Think back to the last app you downloaded to your mobile device. A sale, tweet or mention in the App Store probably drew you to its features. The time to wait isn’t what it used to be, but those moments are spent anticipating how cool the new experience will be. Once the moment comes to launching for the first time, expectations are already built up and being measured.
Only to be greeted by a long tutorial of how to use the app.
Games often make this mistake, thinking we all can’t figure it out for ourselves. A level is played out with annoying bubbles to show you where to touch, pinch and scroll. Some have tried to innovate by showing a video or a simple overlay, yet the result is still the same.
You don’t care about being told how to use the software. Just get out of your way and let you learn as you go.
These are the exact arguments Luke Wroblewsky makes in this great post against software tutorials. In many cases, 9 out of 10 of your users skip over any tutorial you present with the best intentions. Many engineers have asked a simple one-word question: why?

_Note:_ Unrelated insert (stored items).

(** What the stack will call next fits the command that is awaited. *)
Definition out_ok (ph : phase) (outs : list handler) (s : vstate) : Prop :=
  match ph with
  | Waiting op => exists h, outs = [h] /\ event_op h s = op
  | Reported _ _ => True
  | _ => outs = []
  end.

Definition told (n : bool) (s : vstate) (good : HCI_CMD_STATUS_T) : Prop :=
  cmd_status s = good \/ (n = true /\ cmd_status s = CMD_TERMINATE).

Definition awaited (n : bool) (s : vstate) (i : nat) (c : command) (done : list Z) (ph : phase) : Prop :=
  (ph = Waiting (opcode_of c) /\ completes (before i) done /\ told n s CMD_PENDING)
  \/ (ph = Idle /\ completes (before (S i)) done /\ told n s CMD_SUCCESS)
  \/ (ph = Stopped /\ told n s CMD_FAIL).

Definition open_phase (ph : phase) : Prop :=
  match ph with Reported _ _ | Refused _ => False | _ => True end.

Definition pc_inv (at_ : pc) (n : bool) (s : vstate) (done : list Z) (ph : phase) : Prop :=
  match at_ with
  | PStart => done = [] /\ ph = Idle /\ (exists st, s = with_status (globals w0) st)
      /\ (n = false -> cmd_status s <> CMD_TERMINATE)
  | PLoop i => (start <= i <= length sc)%nat /\ ph = Idle /\ completes (before i) done
      /\ (n = false -> cmd_status s <> CMD_TERMINATE)
  | PBuf i p => (start <= i < length sc)%nat /\ ph = Held p /\ completes (before i) done
      /\ (n = false -> cmd_status s <> CMD_TERMINATE)
  | PSend i p => (start <= i < length sc)%nat /\ ph = Held p /\ completes (before i) done /\ told n s CMD_PENDING
  | PWait i => (start <= i < length sc)%nat /\ exists c, sc !! i = Some c /\ awaited n s i c done ph
  | PEnd oi => open_phase ph /\ exists i, oi = Some i
      /\ ((i = length sc /\ ph = Idle /\ completes (before i) done)
          \/ ((i < length sc)%nat /\ (n = true \/ ph = Stopped)))
  | PDone => exists r ph', ph = Reported r ph'
      /\ ((r = BT_VND_OP_RESULT_SUCCESS /\ ph' = Idle /\ completes (before (length sc)) done)
          \/ (r = BT_VND_OP_RESULT_FAIL /\ (n = true \/ ph' = Stopped)))
  end.

Definition inv (st : system) : Prop :=
  let w := world_of st in
  exists done ph outs, track (trace w0) (trace w) done ph outs /\ out_ok ph outs (globals w) /\ can_send w
    /\ (at_pc st <> PStart -> cur_script (globals w) = Some sc)
    /\ pc_inv (at_pc st) (notified st) (globals w) done ph.

Lemma scripts_nonempty : (1 <= length sc)%nat.
Proof.
  unfold select_script in Hsel. repeat (destruct (_ =? _); [injection Hsel as <- _ _; simpl; lia|]).
  destruct (existsb _ _); [injection Hsel as <- _ _; simpl; lia|done].
Qed.

Lemma start_le : (start <= 1)%nat.
Proof. unfold start, start_index. repeat case_match; lia. Qed.

Lemma before_start i : (i <= start)%nat -> completes (before i) [].
Proof. intros Hi. unfold before. rewrite drop_ge by (rewrite length_take; lia). constructor. Qed.

(** The thread enters the loop in the state [s], which differs from the first one in nothing the
    protocol is about. *)
Lemma inv_loop n i s tr :
  track (trace w0) tr [] Idle [] -> bt_vnd_cbacks s = true -> nvram_ok (bt_nvram s) -> cur_script s = Some sc ->
  i = start -> (n = false -> cmd_status s <> CMD_TERMINATE) -> inv (mk_system (PLoop i) n (World s tr)).
Proof.
  intros Ht Hcb Hnv Hsc -> Hn. exists [], Idle, []. pose proof start_le. pose proof scripts_nonempty.
  split; [done|]. split; [done|]. split; [done|]. split; [done|]. split; [lia|]. split; [done|].
  split; [by apply before_start|done].
Qed.

Lemma start_thread_ok n (w : world vstate vcall vresp) :
  inv (mk_system PStart n w) -> wp start_thread (fun at' w' => inv (mk_system at' n w')) w.
Proof.
  intros (done & ph & outs & Ht & Ho & [Hcb Hnv] & _ & -> & -> & [st Es] & Hn). cbn [world_of at_pc notified] in *.
  destruct w as [g tr]. cbn [out_ok globals trace] in *. subst outs g.
  unfold start_thread. do 3 wp_step. cbn [globals with_status chip_id]. rewrite Hsel. do 5 wp_step.
  cbn [globals with_default with_btinit with_status cur_script addr bt_nvram ucDefaultAddr].
  pose proof inv_loop as Hloop.
  assert (start = (if fgConsys then 0 else if bool_decide (addr (bt_nvram (globals w0)) = def)
    || bool_decide (addr (bt_nvram (globals w0)) = ucZeroAddr) || fgGetEFUSE (globals w0) then 0 else 1)%nat) as Hst
    by (unfold start, start_index; by rewrite Hsel).
  destruct fgConsys; cbn [negb]; [wp_step; by apply Hloop|].
  wp_step.
  destruct (bool_decide (addr (bt_nvram (globals w0)) = def) || bool_decide (addr (bt_nvram (globals w0)) = ucZeroAddr));
    do 4 wp_step; by apply Hloop.
Qed.
Lemma load_entry_ok i (w : world vstate vcall vresp) e (Q : option command -> world vstate vcall vresp -> Prop) :
  cur_script (globals w) = Some sc -> entry sc i = Some e -> Q e w -> wp (load_entry i) Q w.
Proof.
  intros Hsc He HQ. unfold load_entry. do 2 wp_step. rewrite Hsc. cbn [mbind option_bind]. rewrite He.
  eapply wp_pure; [reflexivity|]. by destruct w.
Qed.
Lemma bt_read_nvram_ok stack (w : world vstate vcall vresp) :
  wp (bt_read_nvram stack) (fun o w' => globals w' = globals w
    /\ (exists tr, trace w' = trace w ++ tr /\ nvram_fetched stack tr o)
    /\ (reads_octets -> record_octets stack -> forall d, o = Some d -> record_octets d)) w.
Proof.
  unfold bt_read_nvram. change (Z.of_nat nvram_size) with 64. wp_step. apply (poll_ok _ is_ready 9).
  intros [retry val] polls Hp _. cbn [fst snd] in Hp. change (0 + Z.of_nat 9) with 9 in Hp.
  destruct (Z.leb_spec 10 retry) as [Hr|Hr].
  { wp_step. split; [done|]. split; [|done]. exists polls. split; [done|]. left.
    by rewrite (proj2 (Z.ltb_lt 9 retry)) in Hp by lia. }
  rewrite (proj2 (Z.ltb_ge 9 retry)) in Hp by lia.
  assert (forall (o : option (list Z)) rest (w' : world vstate vcall vresp), globals w' = globals w ->
    trace w' = trace w ++ polls ++ rest -> nvram_read stack rest o ->
    (reads_octets -> record_octets stack -> forall d, o = Some d -> record_octets d) -> globals w' = globals w
    /\ (exists tr, trace w' = trace w ++ tr /\ nvram_fetched stack tr o)
    /\ (reads_octets -> record_octets stack -> forall d, o = Some d -> record_octets d)) as Hend.
  { intros o rest w' Eg Et Ho Hd. split; [done|]. split; [|done]. exists (polls ++ rest). split; [done|]. right. by exists polls, rest, val. }
  wp_step. apply sys_any. intros f. cbn [globals trace].
  destruct (Z.ltb_spec (rv f) 0).
  { wp_step. eapply Hend; [done|cbn [trace]; by rewrite <- app_assoc| |done]. exists f. by left. }
  destruct (Z.eqb_spec (rrec_num f) 1) as [En|]; cbn [negb].
  2:{ wp_step. apply sys_any. intros c. wp_step. eapply Hend; [done|cbn [trace]; by rewrite <- !app_assoc| |done].
      exists f. right; left. exists c. split_and!; auto. }
  destruct (Z.eqb_spec (rrec_size f) 64) as [Es|]; cbn [negb].
  2:{ wp_step. apply sys_any. intros c. wp_step. eapply Hend; [done|cbn [trace]; by rewrite <- !app_assoc| |done].
      exists f. right; left. exists c. split_and!; auto. }
  rewrite En, Es. change (1 * 64) with 64. wp_step. apply sys_eq. intros n En'.
  assert (reads_octets -> record_octets stack -> record_octets (rdata n ++ drop (length (rdata n)) stack)) as Hoct.
  { intros Hro [Hsl Hsu]. pose proof (Hro (trace w ++ polls ++ [(CNVM_GetFileDesc 1, f)]) (rv f) 64) as [Hl Hu].
    cbn [globals trace] in En'. rewrite <- app_assoc in En'. rewrite <- En' in Hl, Hu. split; [rewrite length_app, length_drop; lia|]. apply Forall_app. split; [done|by apply Forall_drop]. }
  destruct (Z.ltb_spec (rv n) 0) as [Hn|Hn]; wp_step; apply sys_any; intros c; wp_step;
    (eapply Hend; [done|cbn [trace]; by rewrite <- !app_assoc| |by intros ? ? ? [= <-]; auto]); exists f; right; right; exists n, c; split_and!; try done;
    [by rewrite (proj2 (Z.ltb_lt _ _) Hn)|by rewrite (proj2 (Z.ltb_ge _ _) Hn)].
Qed.

Lemma bt_get_combo_id_ok (w : world vstate vcall vresp) :
  wp bt_get_combo_id (fun o w' => globals w' = globals w /\ exists tr v, trace w' = trace w ++ tr
    /\ polled persist_mtk_wcn_combo_chipid (fun v => negb (bool_decide (v = str_minus1))) 10 tr v
    /\ o = (v ← v; Some (u32 (strtoul16 ulong_max v)))) w.
Proof.
  unfold bt_get_combo_id. wp_step. apply (poll_ok _ _ 9). intros [retry val] tr Hp _. cbn [fst snd] in Hp.
  change (0 + Z.of_nat 9) with 9 in Hp.
  destruct (Z.leb_spec 10 retry) as [Hr|Hr]; wp_step; (split; [done|]); exists tr; [rewrite (proj2 (Z.ltb_lt 9 retry)) in Hp by lia; by exists None|].
  rewrite (proj2 (Z.ltb_ge 9 retry)) in Hp by lia. by exists (Some val).
Qed.

(** Reading the NVRAM record: the daemon is asked for at most ten times, half a second
    apart; a record is read, 64 octets in one go, only when the daemon is ready and keeps one record of that
    size; the descriptor that was opened is closed on every path, and is the last call. What a short
    read leaves out of the record is what the stack happened to hold. *)
Theorem bt_read_nvram_correct (stack : list Z) (w : world vstate vcall vresp) :
  exists o w' tr, bt_read_nvram stack w = Some (o, w') /\ globals w' = globals w
    /\ trace w' = trace w ++ tr /\ nvram_fetched stack tr o
    /\ (reads_octets -> record_octets stack -> forall d, o = Some d -> record_octets d).
Proof.
  destruct (wp_total _ _ _ (bt_read_nvram_ok stack w)) as (o & w' & E & Eg & (tr & Et & Ho) & Hd). by exists o, w', tr.
Qed.

(** ** Configuring the firmware *)

(** The record the chip is set up with. *)
Definition chosen_record (chipId : Z) (o : option (list Z)) : option (list Z) :=
  match o with
  | Some d => if is_memzero d then raw <$> default_nvram chipId else Some d
  | None => raw <$> default_nvram chipId
  end.

(** How [mtk_fw_cfg] ends, with result [r] and the calls [tr]: the chip cannot be identified; it has
    no record and no default; or a thread is created for the chip and its record. *)
Definition configured (stack : list Z) (s : vstate) (r : Z) (s' : vstate) (tr : list (vcall * vresp)) : Prop :=
  exists id v, polled persist_mtk_wcn_combo_chipid (fun v => negb (bool_decide (v = str_minus1))) 10 id v /\
  match v with
  | None => r = -1 /\ s' = s /\ tr = id
  | Some v =>
      let chipId := u32 (strtoul16 ulong_max v) in
      exists rd o, nvram_fetched stack rd o /\
      match chosen_record chipId o with
      | None => r = -1 /\ s' = s /\ tr = id ++ rd
      | Some d => exists t, tr = id ++ rd ++ [(Cpthread_create, t)]
          /\ r = (if rv t =? 0 then 0 else -1)
          /\ s' = with_running (with_btinit s chipId (of_raw d) None) (rv t =? 0)
      end
  end.

Lemma of_raw_ok d : record_octets d -> nvram_ok (of_raw d).
Proof.
  intros [Hl Hu]. split.
  - do 64 (destruct d as [|? d]; [discriminate Hl|]). by destruct d.
  - unfold of_raw, nvram_fields. cbn [addr Voice Codec Radio Sleep BtFTR TxPWOffset CoexAdjust Radio_ext TxPWOffset_ext
      Reserved1 Reserved2 Reserved3 Reserved4].
    repeat (apply Forall_cons; [by apply Forall_take, Forall_drop|]). apply Forall_nil_2.
Qed.

Lemma default_octets chipId d : raw <$> default_nvram chipId = Some d -> record_octets d.
Proof.
  unfold default_nvram. repeat (destruct (_ =? _); [intros [= <-]; split; [by destruct merge_interface, i2s|
    destruct merge_interface, i2s; by_compute]|]).
  destruct (existsb _ _); [|done]. intros [= <-]. split; [done|by_compute].
Qed.

Lemma chosen_octets chipId o d :
  (forall d, o = Some d -> record_octets d) -> chosen_record chipId o = Some d -> record_octets d.
Proof.
  intros Ho. unfold chosen_record. destruct o as [d'|]; [|apply default_octets].
  destruct (is_memzero d'); [apply default_octets|]. intros [= <-]. by apply Ho.
Qed.

Lemma mtk_fw_cfg_ok stack (w : world vstate vcall vresp) :
  wp (mtk_fw_cfg stack) (fun r w' => exists tr, trace w' = trace w ++ tr
    /\ configured stack (globals w) r (globals w') tr
    /\ (reads_octets -> record_octets stack -> r = 0 -> nvram_ok (bt_nvram (globals w')))) w.
Proof.
  unfold mtk_fw_cfg. wp_step. eapply wp_mono; [apply bt_get_combo_id_ok|].
  intros o w1 (E1 & id & v & Et1 & Hid & ->). destruct v as [v|]; cbn [mbind option_bind].
  2:{ wp_step. exists id. split; [done|]. split; [by exists id, None|done]. }
  set (chip := u32 (strtoul16 ulong_max v)). wp_step. eapply wp_mono; [apply bt_read_nvram_ok|].
  intros o w2 (E2 & (rd & Et2 & Ho) & Hd). fold (chosen_record chip o). destruct (chosen_record chip o) as [d|] eqn:Ed.
  2:{ wp_step. exists (id ++ rd). rewrite Et2, Et1, app_assoc, E2, E1. split; [done|]. split; [|done].
      exists id, (Some v). split; [done|]. exists rd, o. split; [done|]. fold chip. by rewrite Ed. }
  wp_step. unfold BT_InitDevice. do 3 wp_step. apply sys_any. intros t. cbn [globals trace].
  destruct (rv t =? 0) eqn:Er; cbn [negb]; repeat wp_step; exists (id ++ rd ++ [(Cpthread_create, t)]);
    (split; [cbn [trace]; rewrite Et2, Et1; by rewrite <- !app_assoc|]);
    (split; [|by intros Hro Hst _; apply of_raw_ok; eapply chosen_octets; [|exact Ed]; auto]);
    exists id, (Some v); (split; [done|]); exists rd, o; (split; [done|]); fold chip; rewrite Ed; exists t; rewrite Er; cbn [globals]; rewrite E2, E1; by split_and!.
Qed.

Simple: you can figure it out just fine on your own. If you can’t, the app probably isn’t worth the time and effort in the first place anyway. Just move on and find something you can have that great first experience.
That’s what makes apps like Clear, Path and Tumblr so successful. We got it all by ourselves. We’ll give you our attention if you can do that. Imagine the evangelists you will create if you just make it intuitive and logical.